**The task:** Your answer should hold all lines of the entries that include the word "modelled".

**Information supplied:**

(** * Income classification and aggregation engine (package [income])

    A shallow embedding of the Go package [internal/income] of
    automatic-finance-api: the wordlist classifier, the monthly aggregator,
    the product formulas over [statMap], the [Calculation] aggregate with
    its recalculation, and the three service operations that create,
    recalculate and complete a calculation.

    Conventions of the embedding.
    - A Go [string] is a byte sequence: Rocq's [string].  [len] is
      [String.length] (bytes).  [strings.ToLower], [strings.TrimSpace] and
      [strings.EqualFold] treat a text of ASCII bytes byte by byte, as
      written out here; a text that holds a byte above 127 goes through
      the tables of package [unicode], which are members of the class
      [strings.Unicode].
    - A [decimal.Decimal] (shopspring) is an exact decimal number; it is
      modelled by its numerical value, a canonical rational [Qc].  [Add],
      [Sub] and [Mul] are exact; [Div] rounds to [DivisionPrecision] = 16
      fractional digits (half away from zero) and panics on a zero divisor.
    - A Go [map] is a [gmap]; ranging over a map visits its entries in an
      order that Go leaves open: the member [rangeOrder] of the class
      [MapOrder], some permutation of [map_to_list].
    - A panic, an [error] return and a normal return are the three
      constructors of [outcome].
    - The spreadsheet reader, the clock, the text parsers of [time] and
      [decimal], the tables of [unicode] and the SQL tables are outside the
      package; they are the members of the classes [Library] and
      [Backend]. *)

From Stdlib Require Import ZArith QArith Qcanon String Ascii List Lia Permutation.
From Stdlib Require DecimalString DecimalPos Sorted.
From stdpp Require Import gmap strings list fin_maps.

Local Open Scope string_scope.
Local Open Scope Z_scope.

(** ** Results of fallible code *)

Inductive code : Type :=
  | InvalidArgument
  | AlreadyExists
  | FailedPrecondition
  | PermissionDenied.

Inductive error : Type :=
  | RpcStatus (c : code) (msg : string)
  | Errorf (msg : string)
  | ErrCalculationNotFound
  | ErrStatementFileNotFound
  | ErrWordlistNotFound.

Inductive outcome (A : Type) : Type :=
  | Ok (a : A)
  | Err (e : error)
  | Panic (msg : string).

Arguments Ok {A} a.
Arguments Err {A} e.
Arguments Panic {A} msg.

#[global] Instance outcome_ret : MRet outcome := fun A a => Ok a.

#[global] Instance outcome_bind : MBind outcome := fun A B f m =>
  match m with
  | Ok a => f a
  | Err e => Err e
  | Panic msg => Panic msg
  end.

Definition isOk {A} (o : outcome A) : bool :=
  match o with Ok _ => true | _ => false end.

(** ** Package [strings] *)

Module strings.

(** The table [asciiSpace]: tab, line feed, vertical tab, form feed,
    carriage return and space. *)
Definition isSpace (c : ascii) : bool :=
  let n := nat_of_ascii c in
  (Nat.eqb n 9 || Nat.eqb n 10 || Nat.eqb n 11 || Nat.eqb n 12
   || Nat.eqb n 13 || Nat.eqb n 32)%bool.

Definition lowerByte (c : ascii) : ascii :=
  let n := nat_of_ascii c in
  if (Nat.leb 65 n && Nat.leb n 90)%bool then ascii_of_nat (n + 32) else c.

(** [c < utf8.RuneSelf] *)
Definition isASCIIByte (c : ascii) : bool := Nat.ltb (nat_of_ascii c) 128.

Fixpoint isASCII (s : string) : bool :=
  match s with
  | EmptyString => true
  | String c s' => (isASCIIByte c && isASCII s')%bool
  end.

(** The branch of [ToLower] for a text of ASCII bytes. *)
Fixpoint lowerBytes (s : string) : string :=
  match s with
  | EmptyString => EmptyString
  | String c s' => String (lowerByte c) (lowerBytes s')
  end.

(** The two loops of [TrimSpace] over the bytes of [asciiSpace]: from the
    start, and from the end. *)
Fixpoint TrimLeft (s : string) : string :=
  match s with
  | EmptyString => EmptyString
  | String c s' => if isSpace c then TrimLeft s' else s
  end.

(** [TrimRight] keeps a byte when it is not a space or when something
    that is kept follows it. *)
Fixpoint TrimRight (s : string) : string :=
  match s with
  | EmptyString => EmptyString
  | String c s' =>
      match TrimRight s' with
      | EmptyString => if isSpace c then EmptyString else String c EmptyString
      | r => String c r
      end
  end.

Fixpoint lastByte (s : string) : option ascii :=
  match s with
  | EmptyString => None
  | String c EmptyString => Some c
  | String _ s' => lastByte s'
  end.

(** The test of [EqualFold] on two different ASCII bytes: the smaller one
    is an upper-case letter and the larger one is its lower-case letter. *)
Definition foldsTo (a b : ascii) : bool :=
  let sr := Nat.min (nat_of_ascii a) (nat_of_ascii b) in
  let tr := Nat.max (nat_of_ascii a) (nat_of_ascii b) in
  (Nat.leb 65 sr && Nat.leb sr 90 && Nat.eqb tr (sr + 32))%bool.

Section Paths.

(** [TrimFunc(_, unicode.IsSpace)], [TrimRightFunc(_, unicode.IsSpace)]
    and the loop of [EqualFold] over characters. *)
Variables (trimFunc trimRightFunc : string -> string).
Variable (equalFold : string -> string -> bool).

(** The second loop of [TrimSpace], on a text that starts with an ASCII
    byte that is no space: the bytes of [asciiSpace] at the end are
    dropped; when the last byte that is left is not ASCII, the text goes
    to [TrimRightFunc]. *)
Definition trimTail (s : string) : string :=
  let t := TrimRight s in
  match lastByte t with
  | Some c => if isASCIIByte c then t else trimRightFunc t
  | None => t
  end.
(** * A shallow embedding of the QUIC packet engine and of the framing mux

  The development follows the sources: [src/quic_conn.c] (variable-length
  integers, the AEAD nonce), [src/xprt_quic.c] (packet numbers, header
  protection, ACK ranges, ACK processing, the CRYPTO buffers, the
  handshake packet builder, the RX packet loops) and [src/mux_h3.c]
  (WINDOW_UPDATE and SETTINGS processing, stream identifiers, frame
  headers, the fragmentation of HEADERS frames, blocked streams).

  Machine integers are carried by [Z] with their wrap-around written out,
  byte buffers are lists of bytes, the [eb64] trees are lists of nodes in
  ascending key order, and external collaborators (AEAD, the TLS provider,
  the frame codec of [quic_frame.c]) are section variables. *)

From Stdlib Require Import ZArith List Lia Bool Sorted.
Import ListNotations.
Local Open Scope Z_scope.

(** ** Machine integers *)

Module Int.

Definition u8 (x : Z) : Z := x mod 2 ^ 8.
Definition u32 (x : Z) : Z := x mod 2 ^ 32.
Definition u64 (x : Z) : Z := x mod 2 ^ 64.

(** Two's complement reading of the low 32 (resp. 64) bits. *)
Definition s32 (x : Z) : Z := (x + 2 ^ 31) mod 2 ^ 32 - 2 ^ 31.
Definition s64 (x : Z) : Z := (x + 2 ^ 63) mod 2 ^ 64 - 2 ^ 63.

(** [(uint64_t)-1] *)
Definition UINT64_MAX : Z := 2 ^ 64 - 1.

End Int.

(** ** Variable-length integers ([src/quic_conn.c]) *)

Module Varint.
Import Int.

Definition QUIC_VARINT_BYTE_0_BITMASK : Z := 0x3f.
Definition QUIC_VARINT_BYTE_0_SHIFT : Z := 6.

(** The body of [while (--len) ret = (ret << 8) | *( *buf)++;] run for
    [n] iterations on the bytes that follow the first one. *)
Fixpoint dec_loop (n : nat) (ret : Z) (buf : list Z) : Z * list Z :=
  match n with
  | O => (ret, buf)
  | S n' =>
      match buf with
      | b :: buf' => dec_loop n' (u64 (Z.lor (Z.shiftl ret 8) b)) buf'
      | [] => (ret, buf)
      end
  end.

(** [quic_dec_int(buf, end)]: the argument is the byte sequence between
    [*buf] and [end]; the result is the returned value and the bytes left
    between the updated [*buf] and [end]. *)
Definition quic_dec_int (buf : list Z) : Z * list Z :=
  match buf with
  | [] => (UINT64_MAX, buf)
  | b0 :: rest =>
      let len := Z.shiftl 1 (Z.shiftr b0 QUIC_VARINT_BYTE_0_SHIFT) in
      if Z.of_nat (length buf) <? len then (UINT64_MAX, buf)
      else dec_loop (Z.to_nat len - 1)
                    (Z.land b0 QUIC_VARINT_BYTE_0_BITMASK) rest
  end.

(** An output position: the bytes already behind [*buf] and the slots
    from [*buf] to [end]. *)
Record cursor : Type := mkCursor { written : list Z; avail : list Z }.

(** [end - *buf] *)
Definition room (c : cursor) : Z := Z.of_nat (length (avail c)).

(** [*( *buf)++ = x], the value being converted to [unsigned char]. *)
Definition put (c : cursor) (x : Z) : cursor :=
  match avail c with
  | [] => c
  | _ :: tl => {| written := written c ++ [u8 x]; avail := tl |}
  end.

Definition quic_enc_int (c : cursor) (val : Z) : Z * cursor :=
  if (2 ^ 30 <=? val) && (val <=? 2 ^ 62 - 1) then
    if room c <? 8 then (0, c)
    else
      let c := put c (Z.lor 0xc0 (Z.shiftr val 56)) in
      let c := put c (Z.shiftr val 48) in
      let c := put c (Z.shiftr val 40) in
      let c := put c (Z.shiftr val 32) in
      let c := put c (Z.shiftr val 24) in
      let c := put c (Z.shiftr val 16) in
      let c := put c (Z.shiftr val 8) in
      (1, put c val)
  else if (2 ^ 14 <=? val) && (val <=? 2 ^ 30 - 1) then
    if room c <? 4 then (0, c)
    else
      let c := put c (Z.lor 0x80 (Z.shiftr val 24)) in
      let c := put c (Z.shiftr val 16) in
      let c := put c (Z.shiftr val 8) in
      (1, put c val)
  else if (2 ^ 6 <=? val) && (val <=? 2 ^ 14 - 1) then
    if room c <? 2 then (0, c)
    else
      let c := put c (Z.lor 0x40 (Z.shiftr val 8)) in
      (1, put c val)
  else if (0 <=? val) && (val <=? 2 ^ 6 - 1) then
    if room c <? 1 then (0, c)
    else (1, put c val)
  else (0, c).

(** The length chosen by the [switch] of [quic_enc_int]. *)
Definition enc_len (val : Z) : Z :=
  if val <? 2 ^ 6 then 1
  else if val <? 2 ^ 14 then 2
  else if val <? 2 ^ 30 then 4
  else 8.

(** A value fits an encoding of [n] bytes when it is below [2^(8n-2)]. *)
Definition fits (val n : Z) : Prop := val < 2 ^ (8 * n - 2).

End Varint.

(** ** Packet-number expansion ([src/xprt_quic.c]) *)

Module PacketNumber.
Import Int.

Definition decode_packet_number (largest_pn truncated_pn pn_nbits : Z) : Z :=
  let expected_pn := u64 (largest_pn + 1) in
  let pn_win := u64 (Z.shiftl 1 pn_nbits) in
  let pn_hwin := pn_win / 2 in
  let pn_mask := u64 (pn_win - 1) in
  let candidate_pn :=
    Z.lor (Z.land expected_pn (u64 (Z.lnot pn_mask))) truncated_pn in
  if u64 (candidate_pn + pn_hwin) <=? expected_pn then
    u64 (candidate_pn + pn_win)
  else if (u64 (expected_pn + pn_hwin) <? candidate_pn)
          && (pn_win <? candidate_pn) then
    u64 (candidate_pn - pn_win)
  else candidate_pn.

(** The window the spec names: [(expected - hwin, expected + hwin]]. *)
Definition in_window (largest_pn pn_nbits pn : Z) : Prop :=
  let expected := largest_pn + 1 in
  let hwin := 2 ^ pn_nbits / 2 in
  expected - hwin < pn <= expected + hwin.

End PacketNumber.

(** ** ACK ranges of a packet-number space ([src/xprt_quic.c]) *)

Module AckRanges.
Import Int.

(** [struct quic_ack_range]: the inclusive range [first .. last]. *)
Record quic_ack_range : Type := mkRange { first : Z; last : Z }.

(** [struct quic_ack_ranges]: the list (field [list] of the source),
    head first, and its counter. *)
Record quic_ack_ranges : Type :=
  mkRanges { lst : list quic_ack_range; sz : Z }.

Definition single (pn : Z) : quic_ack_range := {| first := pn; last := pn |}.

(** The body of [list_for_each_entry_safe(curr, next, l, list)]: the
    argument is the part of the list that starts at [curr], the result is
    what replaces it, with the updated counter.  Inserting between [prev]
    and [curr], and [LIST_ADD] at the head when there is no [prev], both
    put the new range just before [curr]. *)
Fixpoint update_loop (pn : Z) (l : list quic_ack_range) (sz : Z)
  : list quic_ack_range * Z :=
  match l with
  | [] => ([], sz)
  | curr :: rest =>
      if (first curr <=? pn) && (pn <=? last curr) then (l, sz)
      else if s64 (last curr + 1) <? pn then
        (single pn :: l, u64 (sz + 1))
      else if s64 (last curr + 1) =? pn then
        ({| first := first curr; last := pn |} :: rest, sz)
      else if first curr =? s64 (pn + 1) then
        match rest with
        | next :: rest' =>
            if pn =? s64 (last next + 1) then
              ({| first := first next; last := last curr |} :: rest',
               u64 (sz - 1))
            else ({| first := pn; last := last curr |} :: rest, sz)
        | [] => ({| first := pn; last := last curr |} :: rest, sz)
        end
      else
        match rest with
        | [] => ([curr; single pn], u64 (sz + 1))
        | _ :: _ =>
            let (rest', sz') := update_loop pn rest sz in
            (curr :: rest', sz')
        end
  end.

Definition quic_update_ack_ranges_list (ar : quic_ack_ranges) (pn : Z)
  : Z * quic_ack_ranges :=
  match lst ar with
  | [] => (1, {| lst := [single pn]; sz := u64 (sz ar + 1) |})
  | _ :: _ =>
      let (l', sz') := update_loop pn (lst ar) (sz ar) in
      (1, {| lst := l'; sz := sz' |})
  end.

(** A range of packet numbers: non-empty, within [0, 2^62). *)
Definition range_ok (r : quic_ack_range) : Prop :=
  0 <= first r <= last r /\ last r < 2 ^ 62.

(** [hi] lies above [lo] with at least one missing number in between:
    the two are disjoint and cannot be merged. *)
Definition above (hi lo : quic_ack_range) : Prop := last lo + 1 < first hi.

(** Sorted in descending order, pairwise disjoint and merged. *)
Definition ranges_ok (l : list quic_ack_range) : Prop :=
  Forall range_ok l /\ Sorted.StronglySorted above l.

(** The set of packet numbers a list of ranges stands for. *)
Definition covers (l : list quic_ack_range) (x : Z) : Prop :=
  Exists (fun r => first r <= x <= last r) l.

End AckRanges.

* * *

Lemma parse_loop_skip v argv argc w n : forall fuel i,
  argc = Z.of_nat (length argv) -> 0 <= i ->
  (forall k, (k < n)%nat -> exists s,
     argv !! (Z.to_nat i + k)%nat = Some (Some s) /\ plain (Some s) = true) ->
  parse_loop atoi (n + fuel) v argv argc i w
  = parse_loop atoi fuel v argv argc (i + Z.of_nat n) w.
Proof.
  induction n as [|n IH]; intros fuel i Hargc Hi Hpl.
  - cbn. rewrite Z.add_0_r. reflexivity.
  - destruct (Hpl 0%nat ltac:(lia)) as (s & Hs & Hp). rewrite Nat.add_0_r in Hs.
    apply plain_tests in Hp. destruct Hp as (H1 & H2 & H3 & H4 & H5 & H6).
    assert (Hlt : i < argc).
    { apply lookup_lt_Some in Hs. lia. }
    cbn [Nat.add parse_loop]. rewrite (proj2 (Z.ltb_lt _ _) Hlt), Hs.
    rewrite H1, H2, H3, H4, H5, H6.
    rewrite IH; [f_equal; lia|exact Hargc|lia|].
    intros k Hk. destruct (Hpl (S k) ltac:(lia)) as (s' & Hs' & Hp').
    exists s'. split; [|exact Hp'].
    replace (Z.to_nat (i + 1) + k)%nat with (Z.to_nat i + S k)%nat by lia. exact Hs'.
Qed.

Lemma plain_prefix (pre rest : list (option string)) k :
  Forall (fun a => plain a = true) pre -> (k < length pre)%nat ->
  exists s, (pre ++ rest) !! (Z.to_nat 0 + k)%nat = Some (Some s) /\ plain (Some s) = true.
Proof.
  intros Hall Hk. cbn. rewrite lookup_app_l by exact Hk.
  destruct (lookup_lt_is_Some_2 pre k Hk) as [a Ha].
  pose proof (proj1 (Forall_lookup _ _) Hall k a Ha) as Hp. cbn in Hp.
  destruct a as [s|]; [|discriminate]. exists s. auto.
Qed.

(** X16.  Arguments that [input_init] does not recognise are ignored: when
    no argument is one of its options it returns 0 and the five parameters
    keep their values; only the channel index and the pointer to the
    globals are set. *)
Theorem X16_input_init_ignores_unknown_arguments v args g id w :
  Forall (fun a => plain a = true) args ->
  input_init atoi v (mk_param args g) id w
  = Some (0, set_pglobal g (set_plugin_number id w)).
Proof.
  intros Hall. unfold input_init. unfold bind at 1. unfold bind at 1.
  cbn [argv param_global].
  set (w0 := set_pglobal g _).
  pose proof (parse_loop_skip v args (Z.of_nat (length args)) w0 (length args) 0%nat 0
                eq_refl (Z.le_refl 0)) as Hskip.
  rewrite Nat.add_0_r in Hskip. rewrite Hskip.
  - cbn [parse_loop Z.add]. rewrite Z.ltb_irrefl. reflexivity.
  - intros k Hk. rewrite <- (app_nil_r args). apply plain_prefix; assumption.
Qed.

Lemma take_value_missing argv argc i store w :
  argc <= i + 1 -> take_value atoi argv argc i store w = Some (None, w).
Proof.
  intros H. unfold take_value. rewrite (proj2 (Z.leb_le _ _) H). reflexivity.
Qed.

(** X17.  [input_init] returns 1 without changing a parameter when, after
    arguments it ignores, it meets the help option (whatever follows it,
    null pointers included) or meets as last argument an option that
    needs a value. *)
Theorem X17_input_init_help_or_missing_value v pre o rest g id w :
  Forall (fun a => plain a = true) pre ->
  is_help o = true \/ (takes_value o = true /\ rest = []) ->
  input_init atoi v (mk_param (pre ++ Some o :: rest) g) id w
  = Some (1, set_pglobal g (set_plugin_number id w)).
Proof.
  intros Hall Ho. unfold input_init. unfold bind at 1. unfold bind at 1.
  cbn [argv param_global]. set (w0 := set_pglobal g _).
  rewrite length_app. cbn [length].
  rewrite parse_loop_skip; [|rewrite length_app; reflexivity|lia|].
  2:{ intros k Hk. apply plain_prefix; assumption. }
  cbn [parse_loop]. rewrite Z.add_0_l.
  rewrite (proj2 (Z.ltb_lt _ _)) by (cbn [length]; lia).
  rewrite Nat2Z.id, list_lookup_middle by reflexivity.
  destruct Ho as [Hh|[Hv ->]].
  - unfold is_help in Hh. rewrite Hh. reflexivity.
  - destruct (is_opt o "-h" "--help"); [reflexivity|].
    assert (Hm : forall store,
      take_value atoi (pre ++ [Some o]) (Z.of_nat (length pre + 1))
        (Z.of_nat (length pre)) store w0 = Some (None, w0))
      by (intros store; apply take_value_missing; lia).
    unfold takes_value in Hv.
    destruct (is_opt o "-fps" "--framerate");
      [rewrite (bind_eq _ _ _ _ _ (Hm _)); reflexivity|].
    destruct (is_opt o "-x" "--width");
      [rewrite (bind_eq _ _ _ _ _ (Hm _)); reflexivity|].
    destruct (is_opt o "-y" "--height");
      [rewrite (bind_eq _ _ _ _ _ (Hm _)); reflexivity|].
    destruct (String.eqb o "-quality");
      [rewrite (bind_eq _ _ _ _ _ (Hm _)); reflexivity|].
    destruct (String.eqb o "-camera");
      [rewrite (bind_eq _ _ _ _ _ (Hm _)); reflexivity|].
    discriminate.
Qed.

---

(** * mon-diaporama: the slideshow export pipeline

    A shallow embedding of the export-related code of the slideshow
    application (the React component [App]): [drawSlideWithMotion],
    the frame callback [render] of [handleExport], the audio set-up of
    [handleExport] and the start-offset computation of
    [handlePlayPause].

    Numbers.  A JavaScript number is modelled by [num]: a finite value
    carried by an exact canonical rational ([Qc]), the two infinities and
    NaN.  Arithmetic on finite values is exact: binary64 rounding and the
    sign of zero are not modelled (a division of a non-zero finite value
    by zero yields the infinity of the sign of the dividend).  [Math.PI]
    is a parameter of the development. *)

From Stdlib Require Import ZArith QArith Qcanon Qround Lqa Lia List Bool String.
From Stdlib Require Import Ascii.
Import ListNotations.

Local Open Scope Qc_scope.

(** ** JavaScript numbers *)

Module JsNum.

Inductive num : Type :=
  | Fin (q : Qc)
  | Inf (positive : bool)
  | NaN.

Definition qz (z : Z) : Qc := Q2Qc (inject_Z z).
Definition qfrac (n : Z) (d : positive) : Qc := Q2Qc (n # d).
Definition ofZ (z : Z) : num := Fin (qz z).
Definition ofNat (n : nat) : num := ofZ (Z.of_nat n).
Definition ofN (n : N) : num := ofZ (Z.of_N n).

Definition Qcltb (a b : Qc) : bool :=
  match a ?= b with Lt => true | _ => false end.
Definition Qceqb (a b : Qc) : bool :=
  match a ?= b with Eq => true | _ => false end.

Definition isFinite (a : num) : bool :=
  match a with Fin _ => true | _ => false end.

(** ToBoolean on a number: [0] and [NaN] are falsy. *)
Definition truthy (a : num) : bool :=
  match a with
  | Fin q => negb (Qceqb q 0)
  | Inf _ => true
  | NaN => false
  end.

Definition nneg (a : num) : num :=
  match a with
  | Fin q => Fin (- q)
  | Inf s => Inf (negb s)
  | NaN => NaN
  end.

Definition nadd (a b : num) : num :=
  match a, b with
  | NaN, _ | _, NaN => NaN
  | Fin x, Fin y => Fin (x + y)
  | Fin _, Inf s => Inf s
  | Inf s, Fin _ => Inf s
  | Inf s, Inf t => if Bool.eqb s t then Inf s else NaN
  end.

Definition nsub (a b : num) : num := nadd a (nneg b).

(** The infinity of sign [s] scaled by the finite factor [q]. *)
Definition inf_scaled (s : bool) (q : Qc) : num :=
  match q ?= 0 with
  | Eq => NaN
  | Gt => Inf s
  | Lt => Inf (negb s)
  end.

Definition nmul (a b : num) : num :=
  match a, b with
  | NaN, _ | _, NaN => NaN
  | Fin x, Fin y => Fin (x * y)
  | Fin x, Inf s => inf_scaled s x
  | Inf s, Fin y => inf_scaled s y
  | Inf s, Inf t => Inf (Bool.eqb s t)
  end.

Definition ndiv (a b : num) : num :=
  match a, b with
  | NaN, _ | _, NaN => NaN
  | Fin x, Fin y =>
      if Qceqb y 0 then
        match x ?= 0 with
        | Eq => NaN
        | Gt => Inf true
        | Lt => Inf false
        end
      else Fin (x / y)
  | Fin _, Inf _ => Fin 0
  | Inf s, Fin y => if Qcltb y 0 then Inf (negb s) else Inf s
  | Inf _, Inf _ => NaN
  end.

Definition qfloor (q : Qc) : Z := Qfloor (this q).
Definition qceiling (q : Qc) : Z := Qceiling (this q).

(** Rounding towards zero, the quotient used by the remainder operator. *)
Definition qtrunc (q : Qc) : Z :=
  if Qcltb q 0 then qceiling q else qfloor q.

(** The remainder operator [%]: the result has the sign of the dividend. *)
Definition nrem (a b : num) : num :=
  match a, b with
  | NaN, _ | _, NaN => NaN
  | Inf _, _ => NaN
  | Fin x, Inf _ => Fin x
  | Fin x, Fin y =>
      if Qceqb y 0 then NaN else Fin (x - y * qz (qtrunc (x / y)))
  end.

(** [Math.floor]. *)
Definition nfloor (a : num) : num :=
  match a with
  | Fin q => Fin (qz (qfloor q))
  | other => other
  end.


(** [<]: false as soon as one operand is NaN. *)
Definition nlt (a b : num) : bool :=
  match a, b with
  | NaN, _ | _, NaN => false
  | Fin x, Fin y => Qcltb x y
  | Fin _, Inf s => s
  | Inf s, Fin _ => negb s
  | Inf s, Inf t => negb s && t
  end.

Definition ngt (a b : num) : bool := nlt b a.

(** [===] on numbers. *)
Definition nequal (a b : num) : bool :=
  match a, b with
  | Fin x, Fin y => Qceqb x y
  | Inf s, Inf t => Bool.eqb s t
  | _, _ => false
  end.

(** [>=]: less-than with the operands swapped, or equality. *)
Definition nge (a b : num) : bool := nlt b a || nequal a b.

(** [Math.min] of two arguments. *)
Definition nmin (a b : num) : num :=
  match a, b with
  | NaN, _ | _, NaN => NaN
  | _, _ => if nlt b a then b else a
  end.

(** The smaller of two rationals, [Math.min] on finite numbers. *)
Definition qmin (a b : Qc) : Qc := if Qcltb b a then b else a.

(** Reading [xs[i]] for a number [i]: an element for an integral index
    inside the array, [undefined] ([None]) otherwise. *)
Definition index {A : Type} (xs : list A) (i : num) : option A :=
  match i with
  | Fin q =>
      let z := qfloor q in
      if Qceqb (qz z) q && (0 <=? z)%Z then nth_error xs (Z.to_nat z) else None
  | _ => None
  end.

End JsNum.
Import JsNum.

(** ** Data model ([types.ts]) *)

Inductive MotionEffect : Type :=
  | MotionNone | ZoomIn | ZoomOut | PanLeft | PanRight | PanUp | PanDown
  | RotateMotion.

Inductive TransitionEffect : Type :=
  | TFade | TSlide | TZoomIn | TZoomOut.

**Problem solution:**
      modelled by its numerical value, a canonical rational [Qc].  [Add],
    Numbers.  A JavaScript number is modelled by [num]: a finite value
    sign of zero are not modelled (a division of a non-zero finite value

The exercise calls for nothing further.